South Korean's President Moon Jae-in on 100th March First Independence Movement Day - Photo by President Office

JAKARTA (TheInsiderStories) – The South Korean economy has been hit by a perfect storm of economic headwinds during 2019, including the United States (US) – China trade war, a sharp downturn in global electronics new orders, and the recent escalation in trade frictions with Japan.

Both South Korea and Singapore have recorded negative quarter-on-quarter (QoQ) GDP growth in the first quarter (1Q) of 2019 due to slumping exports and weak manufacturing output. The economic slowdown in both these highly export-driven Asian economies is an early warning signal of the mounting negative shockwaves to the export sectors of many Asian economies.

While domestic demand from private consumption and investment is still supporting growth momentum in many large Asian economies, notably China, India and Indonesia, many central banks across the Asia-Pacific region have eased monetary policy in recent months.

The wave of monetary policy easing across the Asia-Pacific region reflecting concerns about the impact of weakening exports on overall GDP growth, triggering rate cuts from the Bank of Korea, Bank Negara Malaysia, the Reserve Bank of Australia, the Reserve Bank of New Zealand, the Reserve Bank of India and Bangko Sentral ng Pilipinas.

South Korean exports have plunged in recent months, with Korea Customs Service data for the first 20 days of July showing that exports fell 13.6 percent year on year (YoY), reflecting slumping semiconductors exports, which fell 30.2 percent YoY. This follows a 13.5 percent YoY decline in South Korean exports in June 2019, with 2Q of 2019 exports down by 8.4 percent in annual basis.

South Korean GDP in Q1 2019 already posted a q/q contraction of 0.4 percent, with the annual pace of GDP growth moderating to 1.7 percent YoY. With the slump in exports continuing through 2Q and into Q3 2019, the South Korean economic growth is expected to slow significantly this year. South Korean GDP growth is expected to halve, from a pace of 2.7 percent in 2018 to just 1.4 percent in 2019.

While the Bank of Korea has taken action to try to stimulate the economy with a 25 basis points rate cut on July 18, monetary policy acts with long lags, so is unlikely to have much stimulatory impact on overall economic growth in calendar 2019.

If the US Federal Reserves cuts the Fed Funds Rate at the next week meeting at the end of July, it could open the door for further easing steps by the Bank of Korea. Some fiscal stimulus from the recent South Korean supplementary budget is also in the pipeline for the second half of 2019.

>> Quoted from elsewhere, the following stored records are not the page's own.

(** The loop stops within its budget, and with no more points than were
    asked for. *)
Lemma negatives_loop_bounds (budget : nat) (positives : list coord) (b : bbox)
    (n_samples : Z) (st st' : neg_loop) (g g' : rng_state) :
  negatives_loop budget positives b n_samples st g = (Ok st', g') ->
  (iterations st' <= iterations st + budget)%nat /\
  (Z.of_nat (length (negatives st)) <= Z.max 0 n_samples ->
   Z.of_nat (length (negatives st')) <= Z.max 0 n_samples).
Proof.
  revert st g. induction budget as [|budget IH]; intros st g; cbn.
  - intros [= <- <-]. split; [lia|done].
  - destruct (Z.of_nat (length (negatives st)) >=? n_samples) eqn:Hlen;
      [intros [= <- <-]; cbn; split; [lia|done]|].
    destruct (np_uniform (min_lon b) (max_lon b) g) as [[lon|e1] g1]; [|discriminate].
    destruct (np_uniform (min_lat b) (max_lat b) g1) as [[lat|e2] g2]; [|discriminate].
    destruct (dists positives lon lat ≫= np_min) as [d|e]; [|discriminate].
    intros E. apply IH in E as [E1 E2]. cbn in E1, E2. split; [lia|].
    intros _. apply E2. destruct (F64.gtb d min_dist); [|lia].
    rewrite length_app. cbn. lia.
Qed.

(** With a positive to measure against and a box of finite widths, no
    iteration raises. *)
Lemma negatives_loop_ok (budget : nat) (positives : list coord) (b : bbox)
    (n_samples : Z) (st : neg_loop) (g : rng_state) :
  positives <> [] -> finite_widths b ->
  exists st' g', negatives_loop budget positives b n_samples st g = (Ok st', g').
Proof.
  intros Hne [Hlon Hlat]. revert st g. induction budget as [|budget IH]; intros st g; cbn.
  - eauto.
  - destruct (Z.of_nat (length (negatives st)) >=? n_samples); [eauto|].
    rewrite (np_uniform_finite _ _ g Hlon).
    rewrite (np_uniform_finite _ _ _ Hlat).
    rewrite dists_nonempty by done. cbn [mbind result_bind].
    destruct positives as [|p ps]; [done|]. cbn [map np_min]. apply IH.
Qed.

(** (C1) Every point [generate_negatives] returns is separated from the
    positive set: the distance the script computes from it to each
    positive, in degrees, is strictly greater than 0.005. *)
Theorem generate_negatives_separation (positives : list coord) (b : bbox)
    (n_samples seed : Z) (g0 g' : rng_state) (negs : list coord) :
  generate_negatives positives b n_samples seed g0 = (Ok negs, g') ->
  forall q p, q ∈ negs -> p ∈ positives ->
    F64.gtb (degree_dist p q.1 q.2) lit_0_005 = true.
Proof.
  unfold generate_negatives, generate_negatives_loop.
  destruct (np_seed seed g0) as [[[]|e0] gs]; [|discriminate].
  destruct (negatives_loop _ _ _ _ _ _) as [[st|e] g] eqn:E; [|discriminate].
  cbn. intros [= <- <-] q p Hq Hp.
  apply negatives_loop_separated in E; [|by constructor].
  rewrite Forall_forall in E. by apply (E q).
Qed.

(** (C7) [generate_negatives] seeds the generator itself: whatever state
    the global generator is in when it is called, the same positive set,
    bounding box, target count and seed give the same outcome, the same
    sequence of negatives element for element or the same error; for a
    seed numpy accepts, the two calls also leave the generator in the same
    state. *)
Theorem generate_negatives_deterministic (positives : list coord) (b : bbox)
    (n_samples seed : Z) (g1 g2 : rng_state) :
  (generate_negatives positives b n_samples seed g1).1 =
  (generate_negatives positives b n_samples seed g2).1 /\
  (0 <= seed < 2 ^ 32 ->
   generate_negatives positives b n_samples seed g1 =
   generate_negatives positives b n_samples seed g2).
Proof.
  unfold generate_negatives, generate_negatives_loop.
  destruct (decide (0 <= seed < 2 ^ 32)) as [Hs|Hs].
  - by rewrite !np_seed_valid.
  - rewrite !np_seed_invalid by done. cbn. split; [done|]. by intros ?.
Qed.

(** Without a positive the first draw raises: the columns of an empty
    array cannot be indexed. *)
Lemma generate_negatives_empty_raises (b : bbox) (n_samples seed : Z) (g0 : rng_state) :
  1 <= n_samples -> 0 <= seed < 2 ^ 32 -> finite_widths b ->
  exists msg g', generate_negatives [] b n_samples seed g0 = (Raise (IndexError msg), g').
Proof.
  intros Hn Hs [Hlon Hlat]. unfold generate_negatives, generate_negatives_loop.
  rewrite np_seed_valid by done.
  destruct (Z.to_nat (n_samples * 100)) as [|budget] eqn:Eb; [lia|].
  cbn. change (Z.of_nat 0) with 0. destruct (0 >=? n_samples) eqn:E0; [lia|].
  rewrite (np_uniform_finite _ _ _ Hlon), (np_uniform_finite _ _ _ Hlat).
  cbn. eauto.
Qed.

(** A seed that does not fit 32 bits is refused before anything is drawn;
    a box with a width that is not finite is refused at the first draw. *)
Lemma generate_negatives_bad_seed (positives : list coord) (b : bbox)
    (n_samples seed : Z) (g0 : rng_state) :
  ~ 0 <= seed < 2 ^ 32 ->
  exists msg, generate_negatives positives b n_samples seed g0 = (Raise (ValueError msg), g0).
Proof.
  intros Hs. unfold generate_negatives, generate_negatives_loop.
  rewrite np_seed_invalid by done. cbn. eauto.
Qed.

Lemma generate_negatives_overflow (positives : list coord) (b : bbox)
    (n_samples seed : Z) (g0 : rng_state) :
  1 <= n_samples -> 0 <= seed < 2 ^ 32 -> ~ finite_widths b ->
  exists msg g',
    generate_negatives positives b n_samples seed g0 = (Raise (OverflowError msg), g').
Proof.
  intros Hn Hs Hw. unfold generate_negatives, generate_negatives_loop.
  rewrite np_seed_valid by done.
  destruct (Z.to_nat (n_samples * 100)) as [|budget] eqn:Eb; [lia|].
  cbn. change (Z.of_nat 0) with 0. destruct (0 >=? n_samples) eqn:E0; [lia|].
  destruct (F64.is_finite (F64.sub (max_lon b) (min_lon b))) eqn:Hlon.
  - rewrite (np_uniform_finite _ _ _ Hlon).
    destruct (F64.is_finite (F64.sub (max_lat b) (min_lat b))) eqn:Hlat.
    + exfalso. apply Hw. by split.
    + rewrite (np_uniform_overflow _ _ _ Hlat). cbn. eauto.
  - rewrite (np_uniform_overflow _ _ _ Hlon). cbn. eauto.
Qed.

With economic growth momentum already slowing, the escalating trade tensions between Japan and South Korea have added to downside risks facing the South Korean economy in 2H of 2019. The negative impact to South Korea’ export sector from Japan’ export restrictions on key materials critical for the electronics industry add to the economic shocks from the US – China trade war and downturn in global electronics sector new orders, which have already hit South Korean exports.

South Korea is heavily reliant on imports of Japanese intermediate parts and materials for its manufacturing industry, having recorded a bilateral trade deficit in parts and materials with Japan amounting to US$15.1 billion in 2018 – around three-quarters of the total bilateral trade deficit. This highlights the vulnerability of South Korea’s manufacturing supply chain to Japanese intermediate goods, notably for electronics components and chemicals products.

If the Japanese government decides to remove South Korea from its ‘white list,’ this could substantially increase the negative impact of trade frictions with Japan on the South Korean economy.